*Task details:* The listing below contains a span that opens with the line containing "option (Z *" and closes with the line containing "else (nw0, ew0) in". Return that span exactly.

*Available records:*
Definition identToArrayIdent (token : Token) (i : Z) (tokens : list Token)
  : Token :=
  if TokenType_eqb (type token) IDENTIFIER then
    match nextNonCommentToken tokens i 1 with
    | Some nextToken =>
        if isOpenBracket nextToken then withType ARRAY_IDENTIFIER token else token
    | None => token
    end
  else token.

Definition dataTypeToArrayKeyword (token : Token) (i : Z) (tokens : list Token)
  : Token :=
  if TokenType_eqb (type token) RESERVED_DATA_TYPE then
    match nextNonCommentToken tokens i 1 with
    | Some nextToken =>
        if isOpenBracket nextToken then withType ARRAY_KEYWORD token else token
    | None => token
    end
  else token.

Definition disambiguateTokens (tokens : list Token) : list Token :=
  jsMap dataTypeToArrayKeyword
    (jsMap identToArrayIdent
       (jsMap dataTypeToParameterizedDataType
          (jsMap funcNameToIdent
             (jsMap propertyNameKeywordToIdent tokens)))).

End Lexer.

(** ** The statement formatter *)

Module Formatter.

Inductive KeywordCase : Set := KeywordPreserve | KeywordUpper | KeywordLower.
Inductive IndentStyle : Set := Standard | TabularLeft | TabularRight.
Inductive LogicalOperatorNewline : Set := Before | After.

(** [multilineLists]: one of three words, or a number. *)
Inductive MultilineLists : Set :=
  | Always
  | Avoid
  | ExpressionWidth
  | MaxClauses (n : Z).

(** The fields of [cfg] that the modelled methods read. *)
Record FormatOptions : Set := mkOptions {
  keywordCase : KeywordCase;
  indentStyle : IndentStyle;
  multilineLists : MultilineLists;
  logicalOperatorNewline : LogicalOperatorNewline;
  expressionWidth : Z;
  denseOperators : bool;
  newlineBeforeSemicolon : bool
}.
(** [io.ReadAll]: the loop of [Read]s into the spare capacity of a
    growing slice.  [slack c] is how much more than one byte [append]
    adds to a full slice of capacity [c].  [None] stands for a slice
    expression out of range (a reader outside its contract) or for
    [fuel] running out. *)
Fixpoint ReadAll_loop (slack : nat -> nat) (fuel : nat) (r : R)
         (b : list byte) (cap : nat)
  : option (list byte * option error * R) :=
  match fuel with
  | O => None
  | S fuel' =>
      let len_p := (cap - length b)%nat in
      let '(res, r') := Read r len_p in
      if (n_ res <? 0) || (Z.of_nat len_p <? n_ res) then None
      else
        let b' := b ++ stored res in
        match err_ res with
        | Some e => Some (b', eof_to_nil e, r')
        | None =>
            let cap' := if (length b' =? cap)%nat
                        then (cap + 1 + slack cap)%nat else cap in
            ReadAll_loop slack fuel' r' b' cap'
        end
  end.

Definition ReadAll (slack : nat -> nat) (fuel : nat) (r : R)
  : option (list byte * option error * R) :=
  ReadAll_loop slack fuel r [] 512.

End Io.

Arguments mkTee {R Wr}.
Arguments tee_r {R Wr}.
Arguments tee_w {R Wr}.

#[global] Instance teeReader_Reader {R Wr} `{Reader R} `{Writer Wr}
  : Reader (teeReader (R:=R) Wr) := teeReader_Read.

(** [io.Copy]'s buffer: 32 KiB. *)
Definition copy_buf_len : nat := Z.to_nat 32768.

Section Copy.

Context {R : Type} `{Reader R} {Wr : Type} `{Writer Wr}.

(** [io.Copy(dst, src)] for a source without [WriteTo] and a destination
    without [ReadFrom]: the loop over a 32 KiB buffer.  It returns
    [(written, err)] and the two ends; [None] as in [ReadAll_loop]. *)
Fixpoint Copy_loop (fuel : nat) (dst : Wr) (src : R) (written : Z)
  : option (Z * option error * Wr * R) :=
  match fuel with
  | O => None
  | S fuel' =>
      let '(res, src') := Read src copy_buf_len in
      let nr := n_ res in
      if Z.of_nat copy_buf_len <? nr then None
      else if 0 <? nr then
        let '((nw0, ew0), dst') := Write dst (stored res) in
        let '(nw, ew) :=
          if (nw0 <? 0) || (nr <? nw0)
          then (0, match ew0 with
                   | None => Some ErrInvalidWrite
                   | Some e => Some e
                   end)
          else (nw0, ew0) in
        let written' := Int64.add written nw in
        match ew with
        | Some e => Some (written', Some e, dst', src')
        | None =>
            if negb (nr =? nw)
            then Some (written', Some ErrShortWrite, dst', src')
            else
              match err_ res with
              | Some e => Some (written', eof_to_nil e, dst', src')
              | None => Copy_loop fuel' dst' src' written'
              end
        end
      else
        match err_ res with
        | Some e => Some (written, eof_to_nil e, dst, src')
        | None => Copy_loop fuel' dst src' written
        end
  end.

*Solution to the problem:*
  : option (Z * option error * Wr * R) :=
  match fuel with
  | O => None
  | S fuel' =>
      let '(res, src') := Read src copy_buf_len in
      let nr := n_ res in
      if Z.of_nat copy_buf_len <? nr then None
      else if 0 <? nr then
        let '((nw0, ew0), dst') := Write dst (stored res) in
        let '(nw, ew) :=
          if (nw0 <? 0) || (nr <? nw0)
          then (0, match ew0 with
                   | None => Some ErrInvalidWrite
                   | Some e => Some e
                   end)
          else (nw0, ew0) in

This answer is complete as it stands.